Tuesday, March 28, 2023

Minimizing Words

We went to a group meeting tonight where people were arguing.  I had no opinion about which course of action to take. I was therefore swayed, as I often am, by which side was fighting fair. I noticed - not for the first time - that the use of certain words are often keys that a person is being deceptive, mostly usually because they are deceiving themselves. When someone says "All I want" in an angry tone, it is abundantly clear that they want more, much more, than what they are saying in the following sentence. They are smuggling in larger requests while painting themselves as asking for so little that you are completely unreasonable for not granting their humble plea. 

I allow that there are times when the speaker means only what is said and no more. "All I want is a donut." "I just want to get home before dinner." These more innocent uses are more likely in conversation among a few, with no thought of announcement to the world.  The larger the imagined audience, the more we are in the presence of calculated speech.

Lewis covers it in the Screwtape Letters.  

Your patient must demand that all his own utterances are to be taken at their face value and judged simply on the actual words, while at the same time judging all his mother's utterances with the fullest and most oversensitive interpretation of the tone and the context and the suspected intention. She must be encouraged to do the same to him. Hence from every quarrel they can both go away convinced, or very nearly convinced, that they are quite innocent. You know the kind of thing: "I simply ask her what time dinner will be and she flies into a temper,"(Italics mine)

and

 "Oh please, please...all I want is a cup of tea, weak but not too weak, and the teeniest weeniest bit of really crisp toast". You see? Because what she wants is smaller and less costly than what has been set before her, she never recognises as gluttony her determination to get what she wants, however troublesome it may be to others.

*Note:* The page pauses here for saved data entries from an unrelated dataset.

Lemma noise_critic_body_returns w M batch c d dp batch_size j loc s :
  train_well_shaped w M batch -> w = (c * d)%nat -> ready c d dp s ->
  post (noise_critic_body batch_size j loc) s
    (fun s' r => ready c d dp s' /\ exists loc', r = Ok loc').
Proof.
  intros Hws -> Hready.
  pose proof Hws as (HM & Hbuf & Hact & Hq & Hsc & Hun & Hrandn).
  pose proof Hready as (Hc & Hd & Hchunk & Hdim & Hdp & Hshape & Ha & Hcr & Hct & Hcn
                        & [te Hte] & Hmode & Hint & Hcomb).
  destruct (actor s) as [a |] eqn:Ea; [| contradiction Ha; reflexivity].
  destruct (critic s) as [cr |] eqn:Ecr; [| contradiction Hcr; reflexivity].
  destruct (critic_target s) as [ct |] eqn:Ect; [| contradiction Hct; reflexivity].
  destruct (critic_noise s) as [cn |] eqn:Ecn; [| contradiction Hcn; reflexivity].
  destruct (Hbuf (rng s) batch_size) as (Hb1 & Hb2 & Hb3 & Hb4).
  assert (Hneg : (Z.of_nat c <? 0) || (Z.of_nat d <? 0) = false).
  { destruct (Z.ltb_spec (Z.of_nat c) 0); [lia |].
    destruct (Z.ltb_spec (Z.of_nat d) 0); [lia | reflexivity]. }
  unfold noise_critic_body, update_noise_critic, draw.
  pose proof (proj1 Hb2) as Hlen.
  repeat first
      [ wp_det
      | progress (sim; rw_fields; rewrite ?Hchunk, ?Hdim, ?Hneg, ?Nat2Z.id, ?Hlen;
                  cbn [attr callable])
      | match goal with
        | |- post (lift (reshape2 _ ?t)) _ _ =>
            let H := fresh in
            destruct (reshape2_shape
                        (batch (observations (sample_buffer (rng s) batch_size)))
                        c d t Hc Hd) as (? & H & ?);
            [ first [apply Hshape; apply Hrandn | apply Hrandn]
            | rewrite H; apply post_lift; cbv beta iota ]
        | |- post (lift (distill_loss None (with_grad false (q_values ?n1 ?o ?m1))
                           (with_grad true (q_values ?n2 ?o ?m2)))) _ _ =>
            let H := fresh in
            let L1 := fresh in let L2 := fresh in
            let F1 := fresh in let F2 := fresh in
            destruct (Hq n1 o m1) as [L1 F1]; [assumption |];
            destruct (Hq n2 o m2) as [L2 F2]; [apply Hsc; assumption |];
            destruct (distill_loss_returns (batch o) (q_values n1 o m1) (q_values n2 o m2)
                        None) as (? & ? & H);
            [ congruence | assumption | assumption
            | left; split; [reflexivity | intros E0; rewrite E0 in L1; simpl in L1; lia]
            | rewrite H; apply post_lift; cbv beta iota ]
        | |- post (lift (item (scalar _ _))) _ _ => apply post_lift; cbn [item scalar data]
        end ].
  all: split; [| eexists; reflexivity].
  all: unfold ready, learned; sim; rw_fields.
  all: splits; try assumption; try discriminate; eauto.
Qed.

(** A loop whose body returns and keeps an invariant returns and keeps it. *)
Lemma for_each_returns {A B} (body : A -> B -> M DSRL B) (I : DSRL -> Prop) :
  (forall x acc s, I s -> post (body x acc) s (fun s' r => I s' /\ exists b, r = Ok b)) ->
  forall l acc s,
    I s -> post (for_each l body acc) s (fun s' r => I s' /\ exists b, r = Ok b).
Proof.
  intros Hbody. induction l as [| x l IH]; intros acc s Hs.
  - apply post_ret. eauto.
  - simpl. apply post_bind. eapply post_weaken; [apply Hbody; exact Hs |].
    intros s' r [Hs' [b ->]]. apply IH. exact Hs'.
Qed.

Lemma train_prologue_returns c d dp s :
  ready c d dp s ->
  post train_prologue s
    (fun s' r => ready c d dp s' /\ hyper s' = hyper s /\ r = Ok tt).
Proof.
  intros Hready.
  pose proof Hready as (Hc & Hd & Hchunk & Hdim & Hdp & Hshape & Ha & Hcr & Hct & Hcn
                        & [te Hte] & Hmode & Hint & Hcomb).
  destruct (actor s) as [a |] eqn:Ea; [| contradiction Ha; reflexivity].
  destruct (critic s) as [cr |] eqn:Ecr; [| contradiction Hcr; reflexivity].
  destruct (critic_noise s) as [cn |] eqn:Ecn; [| contradiction Hcn; reflexivity].
  unfold train_prologue.
  repeat first [ wp_det | progress (sim; rw_fields; cbn [attr]) ].
  split; [| split; reflexivity].
  unfold ready, learned in *; sim; rw_fields.
  splits; try assumption; try discriminate; eauto.
  destruct (ent_coef_optimizer s); simpl; assumption.
Qed.

Lemma train_epilogue_returns c d dp G loc s :
  ready c d dp s ->
  post (train_epilogue G loc) s (fun s' r => r = Ok tt).
Proof.
  intros Hready.
  pose proof Hready as (Hc & Hd & Hchunk & Hdim & Hdp & Hshape & Ha & Hcr & Hct & Hcn & _).
  destruct (critic_noise s) as [cn |] eqn:Ecn; [| contradiction Hcn; reflexivity].
  unfold train_epilogue.
  repeat first
    [ wp_det
    | progress (sim; rw_fields; cbn [attr])
    | match goal with |- post (if ?b then _ else _) _ _ => destruct b end ].
  all: reflexivity.
Qed.

Lemma actor_gradient_idx_returns K G :
  K <> 0 -> 0 <= G -> exists idx, actor_gradient_idx K G = Ok idx.
Proof.
  intros HK HG. unfold actor_gradient_idx, Np.linspace_int.
  destruct (Z.ltb_spec K 0).
  - destruct (Z.ltb_spec G 0); [lia |]. eauto.
  - destruct (Z.eqb_spec K 0); [contradiction |].
    destruct (Z.ltb_spec K 0); [lia |]. eauto.
Qed.

(** [train] returns: with a decoder, critics and a buffer of matching
    shapes, a combination type among ['min'] and ['mean'] and a number of
    actor updates other than zero, no statement of [train] raises. *)
Lemma train_returns w M batch c d dp gradient_steps batch_size s :
  train_well_shaped w M batch -> w = (c * d)%nat -> ready c d dp s ->
  actor_gradient_steps (hyper s) <> 0 -> 0 <= gradient_steps ->
  snd (train gradient_steps batch_size s) = Ok tt.
Proof.
  intros Hws Hw Hready HK HG.
  enough (H : post (train gradient_steps batch_size) s (fun _ r => r = Ok tt)) by exact H.
  unfold train. apply post_bind.
  eapply post_weaken; [apply train_prologue_returns; exact Hready |].
  intros s0 r0 (Hr0 & Hh0 & ->).
  apply post_bind, post_get. cbv beta iota.
  destruct (actor_gradient_idx_returns (actor_gradient_steps (hyper s0)) gradient_steps)
    as [idx Hidx]; [| exact HG |].
  { rewrite Hh0. exact HK. }
  rewrite Hidx. apply post_bind, post_lift. cbv beta iota.
  apply post_bind. unfold critic_phase.
  eapply post_weaken.
  { apply (for_each_returns _ (ready c d dp)); [| exact Hr0].
    intros i acc s1 Hs1.
    apply (gradient_step_body_returns w M batch c d dp); assumption. }
  intros s1 r1 [Hr1 [loc1 ->]].
  apply post_bind. unfold noise_critic_phase. apply post_bind, post_get. cbv beta iota.
  eapply post_weaken.
  { apply (for_each_returns _ (ready c d dp)); [| exact Hr1].
    intros j acc s2 Hs2.
    apply (noise_critic_body_returns w M batch c d dp); assumption. }
  intros s2 r2 [Hr2 [loc2 ->]].
  apply (train_epilogue_returns c d dp). exact Hr2.
Qed.

End TrainReturns.

Section TrainSpec.
Context {ext : Externals}.
Local Open Scope string_scope.

Lemma gradient_step_body_post batch_size idx i loc s :
  post (gradient_step_body batch_size idx i loc) s (body_post s idx i loc).
Proof.
  unfold gradient_step_body, draw, decode, callable, sync_target.
  repeat wp_step.
  all: unfold body_post, frame, step_events, coef_of, learned.
  all: sim.
  all: rewrite_tests.
  all: split; [repeat split; reflexivity |].
  all: first
    [ left; split; [reflexivity | eexists; reflexivity]
    | right; eexists;
      first_prefix ltac:(fun k =>
        exists k;
        split; [first [reflexivity | eassumption] |];
        split; [cbn [firstn app]; rewrite <- ?app_assoc; reflexivity |];
        intros loc' Hloc;
        first [ discriminate Hloc
              | injection Hloc as <-;
                split; [cbn [app]; rewrite <- ?app_assoc; reflexivity | reflexivity] ])
    | idtac ].
Qed.

Lemma noise_critic_body_post batch_size j loc s :
  post (noise_critic_body batch_size j loc) s (noise_post s j loc).
Proof.
  unfold noise_critic_body, update_noise_critic, draw, callable.
  repeat wp_step.
  all: unfold noise_post, frame, learned.
  all: sim.
  all: split; [repeat split; reflexivity |].
  all: first
    [ left; split; [reflexivity | eexists; reflexivity]
    | right; split; [reflexivity | eexists; split; reflexivity] ].
Qed.

Lemma coef_of_ok s a : coef_of s a -> coef_ok s a.
Proof.
  unfold coef_of, coef_ok, learned.
  destruct (ent_coef_optimizer s), (log_ent_coef s); eauto.
Qed.

Lemma frame_refl s : frame s s.
Proof. unfold frame. repeat split; reflexivity. Qed.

"I'm only saying..." (no you are saying a good deal more than you are pretending, Jasper)

"I just think..." (no, you are thinking a good deal else but you don't want to be called on it.)

People seldom use "merely" in speech, but I think in written discourse it has the same self-refuting nature. I think "My sole purpose" is more borderline, possibly legitimate but instantly suspicious.  "It's just that..." is similarly borderline, and I think that has to do with being more commonly placed in the middle of a sentence. It's sentences that start with strongly declarative minimizing words that are the problem. 

It is interesting that something this subtle conceptually is nonetheless learned by most speakers of English, both its legitimate and its deceptive uses. I don't think people notice it consciously when it comes out of their mouths. They recognise it in opponents, though. Be careful when you hear such words coming out of your own mouth.

1 comment:

  1. I went to the library today where I found a couple greeting those entering and asking them to sign their petition, just a little ole petition for women's health you see and it was really something needed because woman's health. I wonder if either of them noticed that neither one of them could actually come out and say, "abortion on demand in our fair state". No, they used their favorite euphemisms and spoke of 'reproductive health and other fakery some use to pretend that it really isn't a process that leads one little person irrevocably to death.